All records below are to be repeated precisely, with nothing added.

## Input records
Content starts
(* ===== verification/Generator.v ===== *)
(** * Archive generation (internal/archive/zip.go, [Generator])

    [Generate] and [writeFile], against the [ArchiveWriter] and
    [FileFetcher] interfaces, with Go's 64-bit arithmetic on sizes. *)

From S2P Require Import Prelude GoString GoPath GoError Model Sanitize Prog FS World Writer Client.

(** The first [n] bytes, nothing for [n <= 0]. *)
Fixpoint take_Z {A} (n : Z) (l : list A) : list A :=
  match l with
  | [] => []
  | x :: l' => if (n <=? 0)%Z then [] else x :: take_Z (n - 1) l'
  end.

(** [io.LimitReader(body, n)]: the bytes it delivers and the error, if any,
    that ends it before the limit does. *)
Definition LimitReader (body : http_response) (n : Z) : str * option error :=
  (take_Z n (rs_body body),
   if (Z.of_nat (length (rs_body body)) <? n)%Z then rs_body_err body else None).

(** [ProgressFunc], nil or a closure over a variable of type [J]. *)
Abbreviation ProgressFunc J := (option (Z → Z → J → prog World J)).

Section generator.
Context {UT : UnicodeTables} {ENV : Env} {FF : FileFetcher}.
Context {S J : Type} {AW : ArchiveWriter S}.
Context (MaxSizeBytes : Z).

(** A writer method: its writes reach the open file [ino]. *)
Definition writer_call {X} (ino : nat) (m : nat → S → X * S) (s : S) : prog World (X * S) :=
  atomic (λ w, let '(x, s') := m (w_tick w) s in
               ((x, s'), set_fs (sys_write ino (aw_image s') (w_fs w)) (tick w))).

(** The new running total of bytes, or an error. *)
Definition writeFile (ino : nat) (archivePath : str) (f : ArchiveFile) (processedBytes : Z) (s : S)
    : prog World ((error + Z) * S) :=
  r ← Fetch f;
  match r with
  | inl err => Ret (inl (Errorf_w (lit "fetch from storage: ") err []), s)
  | inr body =>
      '(cerr, s) ← writer_call ino (λ t, aw_CreateFile archivePath (file_FileSize f) (env_fault t)) s;
      match cerr with
      | Some err => Ret (inl (Errorf_w (lit "create archive entry: ") err []), s)
      | None =>
          let '(data, rerr) := LimitReader body (add64 (sub64 MaxSizeBytes processedBytes) 1) in
          '((n, werr), s) ← writer_call ino (λ t, aw_Write data (env_short_write t)) s;
          match werr, rerr with
          | Some err, _ | None, Some err =>
              Ret (inl (Errorf_w (lit "stream file content: ") err []), s)
          | None, None =>
              let processedBytes := add64 processedBytes (Z.of_nat n) in
              if (MaxSizeBytes <? processedBytes)%Z
              then Ret (inl (ErrSizeLimitExceeded MaxSizeBytes), s)
              else Ret (inr processedBytes, s)
          end
      end
  end.
(* ===== verification/HttpMsg.v ===== *)
(** * HTTP requests and responses (internal/handler, internal/server)

    A request is what the handlers read of it; a response is its status, the
    headers the handlers set and its body as a value, whose text is
    [body_text]. *)

From S2P Require Import Prelude GoString GoError Model Wire FS.

(** ** Requests and responses *)

(** The headers of a range request (RFC 9110), each empty when absent. *)
Record conditions := mkConditions {
  cd_range : str;
  cd_if_range : str;
  cd_if_match : str;
  cd_if_none_match : str;
  cd_if_modified_since : str;
  cd_if_unmodified_since : str
}.

Definition unconditional : conditions := mkConditions [] [] [] [] [] [].

Record request := mkHttp {
  rq_method : str;
  rq_path : list str;                  (* the segments of a clean path *)
  rq_api_token : str;                  (* Header.Get("X-API-Token") *)
  rq_query : str;                      (* URL.RawQuery *)
  rq_origin : str;                     (* Header.Get("Origin") *)
  rq_acr_headers : str;                (* Header.Get("Access-Control-Request-Headers") *)
  rq_conditions : conditions;
  rq_body : request_body
}.

(** A range of bytes of a file, and what [http.ServeContent] sends of one. *)
Record httpRange := mkRange { rg_start : Z; rg_length : Z }.

Inductive content :=
| Whole
| Part (r : httpRange)
| Parts (boundary ctype : str) (rs : list httpRange).    (* multipart/byteranges *)

Inductive body :=
| ErrorBody (msg : str)                                        (* errorBody *)
| CreatedBody (jobID status eventsURL : str) (expiresIn : Z)   (* createArchiveResponse *)
| FileBody (f : dirent) (c : content)                          (* http.ServeContent *)
| EventStream (evs : list sse_event)
| TextBody (msg : str)                                         (* http.Error *)
| NoBody.

Record response := mkResponse {
  re_status : Z;
  re_headers : list (str * str);
  re_body : body
}.

(** The text of a body the handlers write themselves. *)
Definition body_text (b : body) : option str :=
  match b with
  | ErrorBody msg => Some (json_text (errorBody_fields msg))
  | CreatedBody jobID status eventsURL expiresIn =>
      Some (json_text (createArchiveResponse_fields jobID status eventsURL expiresIn))
  | EventStream evs => Some (stream_text evs)
  | TextBody msg => Some (msg ++ [lf])
  | NoBody => Some []
  | FileBody _ _ => None
  end.

(** [http.Header] with its keys in canonical form. *)
Definition Header_Get (k : str) (h : list (str * str)) : str :=
  default [] (snd <$> head (filter (λ kv, kv.1 = k) h)).
Definition Header_Del (k : str) (h : list (str * str)) : list (str * str) := filter (λ kv, kv.1 ≠ k) h.
Definition Header_Set (k v : str) (h : list (str * str)) : list (str * str) := Header_Del k h ++ [(k, v)].

Lemma Header_Get_Set k v h : Header_Get k (Header_Set k v h) = v.
Proof.
  unfold Header_Get, Header_Set, Header_Del. rewrite filter_app.
  assert (filter (λ kv, kv.1 = k) (filter (λ kv, kv.1 ≠ k) h) = []) as ->.
  { induction h as [|x h IH]; [done|]. rewrite !filter_cons. case_decide; [|done].
    by rewrite filter_cons_False. }
  rewrite filter_cons_True by done. done.
Qed.

Lemma Header_Get_Set_ne k k' v h : k ≠ k' → Header_Get k (Header_Set k' v h) = Header_Get k h.
Proof.
  intros Hne. unfold Header_Get, Header_Set, Header_Del. rewrite filter_app, filter_cons_False by (cbn; congruence).
  rewrite filter_nil, app_nil_r. do 3 f_equal. induction h as [|x h IH]; [done|].
  rewrite (filter_cons (λ kv, kv.1 ≠ k')). case_decide as E; rewrite !filter_cons; [by rewrite IH|].
  rewrite (decide_False (P := x.1 = k)); [done|]. congruence.
Qed.

Definition json_header : str * str := (lit "Content-Type", lit "application/json").

Definition writeError (status : Z) (safeMessage : str) : response :=
  mkResponse status [json_header] (ErrorBody safeMessage).

Definition StatusOK : Z := 200.
Definition StatusPartialContent : Z := 206.
Definition StatusNotModified : Z := 304.
Definition StatusPreconditionFailed : Z := 412.
Definition StatusRequestedRangeNotSatisfiable : Z := 416.
Definition StatusNoContent : Z := 204.
Definition StatusAccepted : Z := 202.
Definition StatusBadRequest : Z := 400.
Definition StatusUnauthorized : Z := 401.
Definition StatusNotFound : Z := 404.
Definition StatusMethodNotAllowed : Z := 405.
Definition StatusConflict : Z := 409.
Definition StatusInternalServerError : Z := 500.
Definition StatusServiceUnavailable : Z := 503.

(** What [ServeMux] answers itself, through [http.Error]. *)
Definition text_headers : list (str * str) :=
  [(lit "Content-Type", lit "text/plain; charset=utf-8"); (lit "X-Content-Type-Options", lit "nosniff")].
Definition NotFound : response :=
  mkResponse StatusNotFound text_headers (TextBody (lit "404 page not found")).
Definition MethodNotAllowed (allow : str) : response :=
  mkResponse StatusMethodNotAllowed ((lit "Allow", allow) :: text_headers) (TextBody (lit "Method Not Allowed")).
Content ends
## Answer to this exercise
(* ===== verification/Generator.v ===== *)
(** * Archive generation (internal/archive/zip.go, [Generator])

    [Generate] and [writeFile], against the [ArchiveWriter] and
    [FileFetcher] interfaces, with Go's 64-bit arithmetic on sizes. *)

From S2P Require Import Prelude GoString GoPath GoError Model Sanitize Prog FS World Writer Client.

(** The first [n] bytes, nothing for [n <= 0]. *)
Fixpoint take_Z {A} (n : Z) (l : list A) : list A :=
  match l with
  | [] => []
  | x :: l' => if (n <=? 0)%Z then [] else x :: take_Z (n - 1) l'
  end.

(** [io.LimitReader(body, n)]: the bytes it delivers and the error, if any,
    that ends it before the limit does. *)
Definition LimitReader (body : http_response) (n : Z) : str * option error :=
  (take_Z n (rs_body body),
   if (Z.of_nat (length (rs_body body)) <? n)%Z then rs_body_err body else None).

(** [ProgressFunc], nil or a closure over a variable of type [J]. *)
Abbreviation ProgressFunc J := (option (Z → Z → J → prog World J)).

Section generator.
Context {UT : UnicodeTables} {ENV : Env} {FF : FileFetcher}.
Context {S J : Type} {AW : ArchiveWriter S}.
Context (MaxSizeBytes : Z).

(** A writer method: its writes reach the open file [ino]. *)
Definition writer_call {X} (ino : nat) (m : nat → S → X * S) (s : S) : prog World (X * S) :=
  atomic (λ w, let '(x, s') := m (w_tick w) s in
               ((x, s'), set_fs (sys_write ino (aw_image s') (w_fs w)) (tick w))).

(** The new running total of bytes, or an error. *)
Definition writeFile (ino : nat) (archivePath : str) (f : ArchiveFile) (processedBytes : Z) (s : S)
    : prog World ((error + Z) * S) :=
  r ← Fetch f;
  match r with
  | inl err => Ret (inl (Errorf_w (lit "fetch from storage: ") err []), s)
  | inr body =>
      '(cerr, s) ← writer_call ino (λ t, aw_CreateFile archivePath (file_FileSize f) (env_fault t)) s;
      match cerr with
      | Some err => Ret (inl (Errorf_w (lit "create archive entry: ") err []), s)
      | None =>
          let '(data, rerr) := LimitReader body (add64 (sub64 MaxSizeBytes processedBytes) 1) in
          '((n, werr), s) ← writer_call ino (λ t, aw_Write data (env_short_write t)) s;
          match werr, rerr with
          | Some err, _ | None, Some err =>
              Ret (inl (Errorf_w (lit "stream file content: ") err []), s)
          | None, None =>
              let processedBytes := add64 processedBytes (Z.of_nat n) in
              if (MaxSizeBytes <? processedBytes)%Z
              then Ret (inl (ErrSizeLimitExceeded MaxSizeBytes), s)
              else Ret (inr processedBytes, s)
          end
      end
  end.
(* ===== verification/HttpMsg.v ===== *)
(** * HTTP requests and responses (internal/handler, internal/server)

    A request is what the handlers read of it; a response is its status, the
    headers the handlers set and its body as a value, whose text is
    [body_text]. *)

From S2P Require Import Prelude GoString GoError Model Wire FS.

(** ** Requests and responses *)

(** The headers of a range request (RFC 9110), each empty when absent. *)
Record conditions := mkConditions {
  cd_range : str;
  cd_if_range : str;
  cd_if_match : str;
  cd_if_none_match : str;
  cd_if_modified_since : str;
  cd_if_unmodified_since : str
}.

Definition unconditional : conditions := mkConditions [] [] [] [] [] [].

Record request := mkHttp {
  rq_method : str;
  rq_path : list str;                  (* the segments of a clean path *)
  rq_api_token : str;                  (* Header.Get("X-API-Token") *)
  rq_query : str;                      (* URL.RawQuery *)
  rq_origin : str;                     (* Header.Get("Origin") *)
  rq_acr_headers : str;                (* Header.Get("Access-Control-Request-Headers") *)
  rq_conditions : conditions;
  rq_body : request_body
}.

(** A range of bytes of a file, and what [http.ServeContent] sends of one. *)
Record httpRange := mkRange { rg_start : Z; rg_length : Z }.

Inductive content :=
| Whole
| Part (r : httpRange)
| Parts (boundary ctype : str) (rs : list httpRange).    (* multipart/byteranges *)

Inductive body :=
| ErrorBody (msg : str)                                        (* errorBody *)
| CreatedBody (jobID status eventsURL : str) (expiresIn : Z)   (* createArchiveResponse *)
| FileBody (f : dirent) (c : content)                          (* http.ServeContent *)
| EventStream (evs : list sse_event)
| TextBody (msg : str)                                         (* http.Error *)
| NoBody.

Record response := mkResponse {
  re_status : Z;
  re_headers : list (str * str);
  re_body : body
}.

(** The text of a body the handlers write themselves. *)
Definition body_text (b : body) : option str :=
  match b with
  | ErrorBody msg => Some (json_text (errorBody_fields msg))
  | CreatedBody jobID status eventsURL expiresIn =>
      Some (json_text (createArchiveResponse_fields jobID status eventsURL expiresIn))
  | EventStream evs => Some (stream_text evs)
  | TextBody msg => Some (msg ++ [lf])
  | NoBody => Some []
  | FileBody _ _ => None
  end.

(** [http.Header] with its keys in canonical form. *)
Definition Header_Get (k : str) (h : list (str * str)) : str :=
  default [] (snd <$> head (filter (λ kv, kv.1 = k) h)).
Definition Header_Del (k : str) (h : list (str * str)) : list (str * str) := filter (λ kv, kv.1 ≠ k) h.
Definition Header_Set (k v : str) (h : list (str * str)) : list (str * str) := Header_Del k h ++ [(k, v)].

Lemma Header_Get_Set k v h : Header_Get k (Header_Set k v h) = v.
Proof.
  unfold Header_Get, Header_Set, Header_Del. rewrite filter_app.
  assert (filter (λ kv, kv.1 = k) (filter (λ kv, kv.1 ≠ k) h) = []) as ->.
  { induction h as [|x h IH]; [done|]. rewrite !filter_cons. case_decide; [|done].
    by rewrite filter_cons_False. }
  rewrite filter_cons_True by done. done.
Qed.

Lemma Header_Get_Set_ne k k' v h : k ≠ k' → Header_Get k (Header_Set k' v h) = Header_Get k h.
Proof.
  intros Hne. unfold Header_Get, Header_Set, Header_Del. rewrite filter_app, filter_cons_False by (cbn; congruence).
  rewrite filter_nil, app_nil_r. do 3 f_equal. induction h as [|x h IH]; [done|].
  rewrite (filter_cons (λ kv, kv.1 ≠ k')). case_decide as E; rewrite !filter_cons; [by rewrite IH|].
  rewrite (decide_False (P := x.1 = k)); [done|]. congruence.
Qed.

Definition json_header : str * str := (lit "Content-Type", lit "application/json").

Definition writeError (status : Z) (safeMessage : str) : response :=
  mkResponse status [json_header] (ErrorBody safeMessage).

Definition StatusOK : Z := 200.
Definition StatusPartialContent : Z := 206.
Definition StatusNotModified : Z := 304.
Definition StatusPreconditionFailed : Z := 412.
Definition StatusRequestedRangeNotSatisfiable : Z := 416.
Definition StatusNoContent : Z := 204.
Definition StatusAccepted : Z := 202.
Definition StatusBadRequest : Z := 400.
Definition StatusUnauthorized : Z := 401.
Definition StatusNotFound : Z := 404.
Definition StatusMethodNotAllowed : Z := 405.
Definition StatusConflict : Z := 409.
Definition StatusInternalServerError : Z := 500.
Definition StatusServiceUnavailable : Z := 503.

(** What [ServeMux] answers itself, through [http.Error]. *)
Definition text_headers : list (str * str) :=
  [(lit "Content-Type", lit "text/plain; charset=utf-8"); (lit "X-Content-Type-Options", lit "nosniff")].
Definition NotFound : response :=
  mkResponse StatusNotFound text_headers (TextBody (lit "404 page not found")).
Definition MethodNotAllowed (allow : str) : response :=
  mkResponse StatusMethodNotAllowed ((lit "Allow", allow) :: text_headers) (TextBody (lit "Method Not Allowed")).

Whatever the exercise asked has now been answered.